Last Friday, my 19-yr-old nephew, Chris, was standing in line with his friends to enter the anime expo at the Anaheim Convention Center. Being 19 going on 12, with severe ADD as well as Asperger's Syndrome, my nephew was extremely excited and hyper -- and bored. A scary combination. He decided to do some of the moves of his favorite anime character.
Chris told his best friend, Swede, "When I kick my foot up in the air, grab it and hold it." He may as well have uttered the famous last words of a redneck: "Hey, everybody! Watch this!"
Chris kicked. Swede grabbed and held. Chris's other foot then left the ground (he doesn't remember how; we can only guess that the concrete was slick) and Chris went down headfirst. He's nearly six feet tall. Headfirst. On concrete.
Well.
The "nurse" at the first aid kiosk in the expo didn't think he needed an ambulance, even though he kept repeating his full name, his age (18, he kept saying, although his friends corrected him), and "I like wolves" over and over as if it were his name, rank & serial number.
I was getting the story from my other sister (the boy's other aunt) while the boy's mother was on her way to the convention center. Other Sister told me the "nurse" had said Chris had a "grape-size hematoma" on his forehead, and I said, "Yeah, that's a fancy way of saying 'a bruise about the size of my middle finger, asshole!'" (My sisters and I are not kind to people who do not treat our loved ones with the same level of care we would offer.)

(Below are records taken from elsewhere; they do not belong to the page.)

(** The eviction loop: the queue is long enough, so the loop always ends with
    room for the new source. *)
Lemma evict_ok order entries bytes max_entries max_bytes needed tenant :
  stored entries order bytes -> entries !! tenant = None -> 0 < max_entries -> (needed <= max_bytes)%N ->
  exists order' entries' bytes',
    evict order entries bytes max_entries max_bytes needed = (true, order', entries', bytes') /\
    stored entries' order' bytes' /\ entries' !! tenant = None /\
    size entries' < max_entries /\ (bytes' + needed <= max_bytes)%N.
Proof.
  revert entries bytes. induction order as [|oldest order IH]; intros entries bytes Hst Ht Hm Hn; simpl.
  - assert (entries = ∅) as ->.
    { apply dom_empty_inv_L. by rewrite (stored_dom _ _ _ Hst). }
    rewrite (stored_bytes _ _ _ Hst). rewrite map_size_empty. simpl.
    rewrite (proj2 (Nat.leb_gt _ _)), (proj2 (N.ltb_ge _ _)) by lia. simpl.
    exists [], ∅, 0%N. rewrite map_size_empty. split_and!; [done| |done|lia..].
    by destruct Hst; split.
  - destruct (max_entries <=? size entries) eqn:E1, (max_bytes <? bytes + needed)%N eqn:E2; simpl.
    4: { exists (oldest :: order), entries, bytes. apply Nat.leb_gt in E1. apply N.ltb_ge in E2. done. }
    all: apply IH; [|by apply lookup_delete_None; right|done..].
    all: pose proof (stored_remove _ [] _ _ _ Hst) as Hr; simpl in Hr; unfold source_len in Hr.
    all: destruct (entries !! oldest); [done|]; by rewrite N.sub_0_r in Hr.
Qed.
Lemma stored_insert entries order bytes tenant source policies :
  stored entries order bytes -> entries !! tenant = None -> parse_policies source = Some policies ->
  stored (<[tenant := {| cp_source := source; cp_policies := policies |}]> entries) (order ++ [tenant])
    (bytes + byte_len source).
Proof.
  intros [Hd Hn -> Hp] Ht Hparse.
  assert (tenant ∉ order) as Hin.
  { intros Hin%(elem_of_list_to_set (C := gset string)). rewrite <-Hd in Hin. by apply elem_of_dom in Hin as [? [=]%(eq_trans (eq_sym Ht))]. }
  split.
  - rewrite dom_insert_L, Hd, list_to_set_app_L. set_solver.
  - rewrite NoDup_app. split_and!; [done| |apply NoDup_singleton]. set_solver.
  - rewrite total_app, total_insert by done. simpl. unfold source_len. rewrite lookup_insert_eq. simpl. lia.
  - intros t cached [[<- <-]|[_ Hc]]%lookup_insert_Some; [done|by eapply Hp].
Qed.
(** Inserting keeps the bounds, and a policy that fits at all is cached. *)
Lemma cache_insert_ok tenant_id source policies c :
  cache_ok c -> parse_policies source = Some policies ->
  cache_ok (cache_insert tenant_id source policies c) /\
  (0 < tc_max_entries c -> (byte_len source <= tc_max_source_bytes c)%N ->
   tc_entries (cache_insert tenant_id source policies c) !! tenant_id =
     Some {| cp_source := source; cp_policies := policies |}).
Proof.
  intros Hok Hp. unfold cache_insert.
  assert (tc_max_entries (cache_remove tenant_id c) = tc_max_entries c /\
          tc_max_source_bytes (cache_remove tenant_id c) = tc_max_source_bytes c) as [<- <-].
  { unfold cache_remove. by destruct (_ !! _). }
  destruct (cache_remove_ok tenant_id c Hok) as [Hok' Hnone]. revert Hok' Hnone.
  generalize (cache_remove tenant_id c). clear c Hok. intros c [Hst He Hb] Hnone.
  destruct (tc_max_entries c =? 0) eqn:E0; [apply Nat.eqb_eq in E0; simpl; split; [done|lia]|].
  destruct (tc_max_source_bytes c <? byte_len source)%N eqn:E1;
    [apply N.ltb_lt in E1; simpl; split; [done|lia]|].
  apply Nat.eqb_neq in E0. apply N.ltb_ge in E1. simpl.
  destruct (evict_ok _ _ _ (tc_max_entries c) _ _ tenant_id Hst Hnone ltac:(lia) E1)
    as (order' & entries' & bytes' & -> & Hst' & Hnone' & Hsz & Hby).
  split; [|intros _ _; apply lookup_insert_eq]. split; simpl; [by apply stored_insert| |done].
  rewrite map_size_insert, Hnone'. simpl. lia.
Qed.
End cache.

(** ** The cache does not change decisions *)
Section decisions.
Context `{Cedar}.
Notation world := (forall B, call B -> result B).

(** One cache serves the calls that concern it; the other ports answer as the
    world does. *)
Definition cache_answer {B} (q : call B) (c : TenantPolicyCache) : option (result B * TenantPolicyCache) :=
  match q in call B return option (result B * TenantPolicyCache) with
  | CacheLookup tenant_id => Some (Ok (tc_entries c !! tenant_id), c)
  | CacheInsert tenant_id source policies => Some (Ok tt, cache_insert tenant_id source policies c)
  | CacheRemove tenant_id => Some (Ok tt, cache_remove tenant_id c)
  | _ => None
  end.
Fixpoint with_cache {A} (w : world) (p : proc call A) (c : TenantPolicyCache) : result A * TenantPolicyCache :=
  match p with
  | Done r => (r, c)
  | Do q k =>
      match cache_answer q c with
      | Some (answer, c) => with_cache w (k answer) c
      | None => with_cache w (k (w _ q)) c
      end
  end.
(** The same ports with a cache that never holds anything. *)
Definition uncached (w : world) : world := fun B q =>
  match q in call B return result B with
  | CacheLookup _ => Ok None
  | CacheInsert _ _ _ | CacheRemove _ => Ok tt
  | q => w _ q
  end.

(** The policy that is active in a world. *)
Definition policy_of_source (source : option string) : result (option PolicySet) :=
  match source with
  | None => Ok None
  | Some source =>
      ensure (byte_len source <=? MAX_POLICY_BYTES)%N "Active tenant policies exceed the evaluation budget" ;;
      policies ← with_context "Cedar policy parse failed" (parse_policies source);
      Ok (Some policies)
  end.
Lemma uncached_policy w tenant_id :
  eval (uncached w) (tenant_policy tenant_id) = (w _ (ActivePolicies tenant_id) ≫= policy_of_source).
Proof.
  unfold tenant_policy. rewrite fixed_bind. simpl. destruct (w _ _) as [[source|]|e]; [|done..]. simpl.
  unfold compiled_tenant_policy, policy_of_source, check, lift. simpl.
  destruct (ensure _ _) as [[]|e]; [|done]. simpl. by destruct (parse_policies source).
Qed.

Chris's pupils were dilated and his blood pressure shot up as he got weirder and weirder. Yet the "nurse" thought he was having a panic attack, and didn't want to make it worse by introducing an emergency crew. Even though his friends told the "nurse," "This is NOT normal for him!" (Apparently, they'd already told her he was a bubble off plumb.) But this didn't get through. NOTHING got through to this "nurse" until my sister got to the convention center. She took one look at her son and called 911.
Chris's normal state is a low buzz. Any excitement whatsoever overtakes him and he becomes rather like a long-tailed cat in a room full of rocking chairs -- nervous as hell and he can't stop moving. Although he was unconscious, they had to sedate him to get him to stop moving so they could do a CT scan -- even out cold, he was buzzing. They had to sedate him so deeply that he couldn't breathe on his own, so they had to shove a tube down his throat and put him on a respirator. Now we're getting scared.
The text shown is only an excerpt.